(Dataset content Opens)

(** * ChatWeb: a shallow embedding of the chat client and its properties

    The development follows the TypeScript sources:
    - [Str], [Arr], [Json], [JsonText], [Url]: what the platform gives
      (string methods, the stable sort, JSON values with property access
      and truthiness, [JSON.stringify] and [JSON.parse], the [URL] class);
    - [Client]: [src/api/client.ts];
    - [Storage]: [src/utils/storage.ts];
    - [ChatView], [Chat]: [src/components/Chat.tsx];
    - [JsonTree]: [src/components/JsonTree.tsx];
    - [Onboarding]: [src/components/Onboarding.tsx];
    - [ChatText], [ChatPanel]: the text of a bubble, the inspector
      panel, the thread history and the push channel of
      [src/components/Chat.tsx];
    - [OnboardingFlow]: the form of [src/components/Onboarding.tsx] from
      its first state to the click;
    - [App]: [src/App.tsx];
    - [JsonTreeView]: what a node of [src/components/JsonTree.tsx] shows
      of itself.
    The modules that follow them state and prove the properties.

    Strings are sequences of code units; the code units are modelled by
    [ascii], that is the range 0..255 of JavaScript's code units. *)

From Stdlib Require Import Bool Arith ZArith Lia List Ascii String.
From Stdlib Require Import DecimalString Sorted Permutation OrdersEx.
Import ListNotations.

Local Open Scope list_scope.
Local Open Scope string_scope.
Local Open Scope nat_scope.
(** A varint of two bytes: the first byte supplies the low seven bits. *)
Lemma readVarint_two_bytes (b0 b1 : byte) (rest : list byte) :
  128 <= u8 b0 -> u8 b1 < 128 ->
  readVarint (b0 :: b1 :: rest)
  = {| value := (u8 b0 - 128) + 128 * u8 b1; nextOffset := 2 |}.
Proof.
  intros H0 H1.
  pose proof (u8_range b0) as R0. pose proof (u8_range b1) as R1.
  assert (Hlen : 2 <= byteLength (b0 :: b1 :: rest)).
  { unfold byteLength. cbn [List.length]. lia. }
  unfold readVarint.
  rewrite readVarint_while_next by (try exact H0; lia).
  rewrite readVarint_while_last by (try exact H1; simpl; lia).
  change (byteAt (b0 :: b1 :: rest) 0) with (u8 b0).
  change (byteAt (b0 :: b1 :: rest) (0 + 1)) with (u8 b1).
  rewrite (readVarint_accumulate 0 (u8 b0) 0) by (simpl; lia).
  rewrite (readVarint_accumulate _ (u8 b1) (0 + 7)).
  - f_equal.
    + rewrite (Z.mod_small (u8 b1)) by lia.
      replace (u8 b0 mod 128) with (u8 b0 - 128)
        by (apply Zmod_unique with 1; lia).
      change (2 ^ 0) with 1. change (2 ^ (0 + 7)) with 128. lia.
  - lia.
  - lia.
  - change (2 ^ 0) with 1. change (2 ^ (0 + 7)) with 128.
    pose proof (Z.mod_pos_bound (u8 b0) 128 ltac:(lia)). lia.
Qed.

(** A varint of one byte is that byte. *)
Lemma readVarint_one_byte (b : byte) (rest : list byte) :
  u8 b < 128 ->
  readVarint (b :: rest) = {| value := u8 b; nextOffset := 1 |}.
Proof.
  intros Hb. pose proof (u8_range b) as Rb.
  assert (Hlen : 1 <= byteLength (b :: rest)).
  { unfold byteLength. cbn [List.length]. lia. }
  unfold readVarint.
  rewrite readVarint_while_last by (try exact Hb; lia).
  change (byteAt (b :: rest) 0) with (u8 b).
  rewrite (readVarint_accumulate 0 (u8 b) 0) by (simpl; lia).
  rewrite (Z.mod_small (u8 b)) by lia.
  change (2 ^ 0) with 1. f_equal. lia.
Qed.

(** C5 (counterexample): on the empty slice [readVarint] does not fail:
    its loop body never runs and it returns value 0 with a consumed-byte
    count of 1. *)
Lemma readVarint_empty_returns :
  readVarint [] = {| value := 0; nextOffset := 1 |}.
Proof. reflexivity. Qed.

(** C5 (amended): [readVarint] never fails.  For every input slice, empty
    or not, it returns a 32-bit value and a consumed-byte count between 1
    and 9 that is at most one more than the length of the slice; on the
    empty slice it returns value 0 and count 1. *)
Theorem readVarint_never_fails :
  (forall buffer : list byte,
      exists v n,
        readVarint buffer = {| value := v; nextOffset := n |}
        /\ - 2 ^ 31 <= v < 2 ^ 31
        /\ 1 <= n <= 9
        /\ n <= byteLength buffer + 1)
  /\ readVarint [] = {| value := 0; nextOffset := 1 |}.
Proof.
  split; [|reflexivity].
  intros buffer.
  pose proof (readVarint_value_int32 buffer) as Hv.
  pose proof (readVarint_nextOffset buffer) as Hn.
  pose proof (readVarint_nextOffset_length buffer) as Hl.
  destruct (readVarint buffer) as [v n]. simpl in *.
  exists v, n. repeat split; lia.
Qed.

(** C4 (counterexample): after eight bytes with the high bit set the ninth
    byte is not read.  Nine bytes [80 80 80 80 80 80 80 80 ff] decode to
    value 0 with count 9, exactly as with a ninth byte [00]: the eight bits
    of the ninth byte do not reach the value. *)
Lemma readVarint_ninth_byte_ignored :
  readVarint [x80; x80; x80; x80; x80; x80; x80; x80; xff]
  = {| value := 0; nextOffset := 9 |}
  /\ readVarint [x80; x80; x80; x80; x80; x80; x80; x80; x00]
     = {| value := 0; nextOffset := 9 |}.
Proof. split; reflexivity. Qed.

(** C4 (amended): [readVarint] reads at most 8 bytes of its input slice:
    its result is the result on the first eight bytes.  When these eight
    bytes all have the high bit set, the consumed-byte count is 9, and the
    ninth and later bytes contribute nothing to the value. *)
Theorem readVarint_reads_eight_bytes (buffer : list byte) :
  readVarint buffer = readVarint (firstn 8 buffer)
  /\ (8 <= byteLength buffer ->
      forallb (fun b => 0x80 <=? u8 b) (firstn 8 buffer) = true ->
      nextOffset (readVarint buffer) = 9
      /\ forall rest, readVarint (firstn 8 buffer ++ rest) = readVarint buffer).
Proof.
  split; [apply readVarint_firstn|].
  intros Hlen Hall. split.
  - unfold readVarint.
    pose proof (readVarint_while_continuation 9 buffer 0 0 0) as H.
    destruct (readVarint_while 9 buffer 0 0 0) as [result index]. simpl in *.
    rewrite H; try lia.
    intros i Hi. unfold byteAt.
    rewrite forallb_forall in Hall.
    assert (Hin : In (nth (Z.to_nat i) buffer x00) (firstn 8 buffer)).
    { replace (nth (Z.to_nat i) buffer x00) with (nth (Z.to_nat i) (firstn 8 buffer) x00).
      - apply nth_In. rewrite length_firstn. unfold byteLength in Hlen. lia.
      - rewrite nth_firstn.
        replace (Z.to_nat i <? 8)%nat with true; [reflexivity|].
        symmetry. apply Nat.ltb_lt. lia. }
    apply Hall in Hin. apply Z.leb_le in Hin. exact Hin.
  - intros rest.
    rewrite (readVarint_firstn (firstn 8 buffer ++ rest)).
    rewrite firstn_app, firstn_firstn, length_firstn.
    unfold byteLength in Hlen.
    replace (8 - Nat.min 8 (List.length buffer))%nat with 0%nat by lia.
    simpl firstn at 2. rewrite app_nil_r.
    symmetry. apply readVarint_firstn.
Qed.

(Dataset content Closes)

Copy out all of the records above with nothing altered.

### Result for this task
(** * ChatWeb: a shallow embedding of the chat client and its properties

    The development follows the TypeScript sources:
    - [Str], [Arr], [Json], [JsonText], [Url]: what the platform gives
      (string methods, the stable sort, JSON values with property access
      and truthiness, [JSON.stringify] and [JSON.parse], the [URL] class);
    - [Client]: [src/api/client.ts];
    - [Storage]: [src/utils/storage.ts];
    - [ChatView], [Chat]: [src/components/Chat.tsx];
    - [JsonTree]: [src/components/JsonTree.tsx];
    - [Onboarding]: [src/components/Onboarding.tsx];
    - [ChatText], [ChatPanel]: the text of a bubble, the inspector
      panel, the thread history and the push channel of
      [src/components/Chat.tsx];
    - [OnboardingFlow]: the form of [src/components/Onboarding.tsx] from
      its first state to the click;
    - [App]: [src/App.tsx];
    - [JsonTreeView]: what a node of [src/components/JsonTree.tsx] shows
      of itself.
    The modules that follow them state and prove the properties.

    Strings are sequences of code units; the code units are modelled by
    [ascii], that is the range 0..255 of JavaScript's code units. *)

From Stdlib Require Import Bool Arith ZArith Lia List Ascii String.
From Stdlib Require Import DecimalString Sorted Permutation OrdersEx.
Import ListNotations.

Local Open Scope list_scope.
Local Open Scope string_scope.
Local Open Scope nat_scope.
(** A varint of two bytes: the first byte supplies the low seven bits. *)
Lemma readVarint_two_bytes (b0 b1 : byte) (rest : list byte) :
  128 <= u8 b0 -> u8 b1 < 128 ->
  readVarint (b0 :: b1 :: rest)
  = {| value := (u8 b0 - 128) + 128 * u8 b1; nextOffset := 2 |}.
Proof.
  intros H0 H1.
  pose proof (u8_range b0) as R0. pose proof (u8_range b1) as R1.
  assert (Hlen : 2 <= byteLength (b0 :: b1 :: rest)).
  { unfold byteLength. cbn [List.length]. lia. }
  unfold readVarint.
  rewrite readVarint_while_next by (try exact H0; lia).
  rewrite readVarint_while_last by (try exact H1; simpl; lia).
  change (byteAt (b0 :: b1 :: rest) 0) with (u8 b0).
  change (byteAt (b0 :: b1 :: rest) (0 + 1)) with (u8 b1).
  rewrite (readVarint_accumulate 0 (u8 b0) 0) by (simpl; lia).
  rewrite (readVarint_accumulate _ (u8 b1) (0 + 7)).
  - f_equal.
    + rewrite (Z.mod_small (u8 b1)) by lia.
      replace (u8 b0 mod 128) with (u8 b0 - 128)
        by (apply Zmod_unique with 1; lia).
      change (2 ^ 0) with 1. change (2 ^ (0 + 7)) with 128. lia.
  - lia.
  - lia.
  - change (2 ^ 0) with 1. change (2 ^ (0 + 7)) with 128.
    pose proof (Z.mod_pos_bound (u8 b0) 128 ltac:(lia)). lia.
Qed.

(** A varint of one byte is that byte. *)
Lemma readVarint_one_byte (b : byte) (rest : list byte) :
  u8 b < 128 ->
  readVarint (b :: rest) = {| value := u8 b; nextOffset := 1 |}.
Proof.
  intros Hb. pose proof (u8_range b) as Rb.
  assert (Hlen : 1 <= byteLength (b :: rest)).
  { unfold byteLength. cbn [List.length]. lia. }
  unfold readVarint.
  rewrite readVarint_while_last by (try exact Hb; lia).
  change (byteAt (b :: rest) 0) with (u8 b).
  rewrite (readVarint_accumulate 0 (u8 b) 0) by (simpl; lia).
  rewrite (Z.mod_small (u8 b)) by lia.
  change (2 ^ 0) with 1. f_equal. lia.
Qed.

(** C5 (counterexample): on the empty slice [readVarint] does not fail:
    its loop body never runs and it returns value 0 with a consumed-byte
    count of 1. *)
Lemma readVarint_empty_returns :
  readVarint [] = {| value := 0; nextOffset := 1 |}.
Proof. reflexivity. Qed.

(** C5 (amended): [readVarint] never fails.  For every input slice, empty
    or not, it returns a 32-bit value and a consumed-byte count between 1
    and 9 that is at most one more than the length of the slice; on the
    empty slice it returns value 0 and count 1. *)
Theorem readVarint_never_fails :
  (forall buffer : list byte,
      exists v n,
        readVarint buffer = {| value := v; nextOffset := n |}
        /\ - 2 ^ 31 <= v < 2 ^ 31
        /\ 1 <= n <= 9
        /\ n <= byteLength buffer + 1)
  /\ readVarint [] = {| value := 0; nextOffset := 1 |}.
Proof.
  split; [|reflexivity].
  intros buffer.
  pose proof (readVarint_value_int32 buffer) as Hv.
  pose proof (readVarint_nextOffset buffer) as Hn.
  pose proof (readVarint_nextOffset_length buffer) as Hl.
  destruct (readVarint buffer) as [v n]. simpl in *.
  exists v, n. repeat split; lia.
Qed.

(** C4 (counterexample): after eight bytes with the high bit set the ninth
    byte is not read.  Nine bytes [80 80 80 80 80 80 80 80 ff] decode to
    value 0 with count 9, exactly as with a ninth byte [00]: the eight bits
    of the ninth byte do not reach the value. *)
Lemma readVarint_ninth_byte_ignored :
  readVarint [x80; x80; x80; x80; x80; x80; x80; x80; xff]
  = {| value := 0; nextOffset := 9 |}
  /\ readVarint [x80; x80; x80; x80; x80; x80; x80; x80; x00]
     = {| value := 0; nextOffset := 9 |}.
Proof. split; reflexivity. Qed.

(** C4 (amended): [readVarint] reads at most 8 bytes of its input slice:
    its result is the result on the first eight bytes.  When these eight
    bytes all have the high bit set, the consumed-byte count is 9, and the
    ninth and later bytes contribute nothing to the value. *)
Theorem readVarint_reads_eight_bytes (buffer : list byte) :
  readVarint buffer = readVarint (firstn 8 buffer)
  /\ (8 <= byteLength buffer ->
      forallb (fun b => 0x80 <=? u8 b) (firstn 8 buffer) = true ->
      nextOffset (readVarint buffer) = 9
      /\ forall rest, readVarint (firstn 8 buffer ++ rest) = readVarint buffer).
Proof.
  split; [apply readVarint_firstn|].
  intros Hlen Hall. split.
  - unfold readVarint.
    pose proof (readVarint_while_continuation 9 buffer 0 0 0) as H.
    destruct (readVarint_while 9 buffer 0 0 0) as [result index]. simpl in *.
    rewrite H; try lia.
    intros i Hi. unfold byteAt.
    rewrite forallb_forall in Hall.
    assert (Hin : In (nth (Z.to_nat i) buffer x00) (firstn 8 buffer)).
    { replace (nth (Z.to_nat i) buffer x00) with (nth (Z.to_nat i) (firstn 8 buffer) x00).
      - apply nth_In. rewrite length_firstn. unfold byteLength in Hlen. lia.
      - rewrite nth_firstn.
        replace (Z.to_nat i <? 8)%nat with true; [reflexivity|].
        symmetry. apply Nat.ltb_lt. lia. }
    apply Hall in Hin. apply Z.leb_le in Hin. exact Hin.
  - intros rest.
    rewrite (readVarint_firstn (firstn 8 buffer ++ rest)).
    rewrite firstn_app, firstn_firstn, length_firstn.
    unfold byteLength in Hlen.
    replace (8 - Nat.min 8 (List.length buffer))%nat with 0%nat by lia.
    simpl firstn at 2. rewrite app_nil_r.
    symmetry. apply readVarint_firstn.
Qed.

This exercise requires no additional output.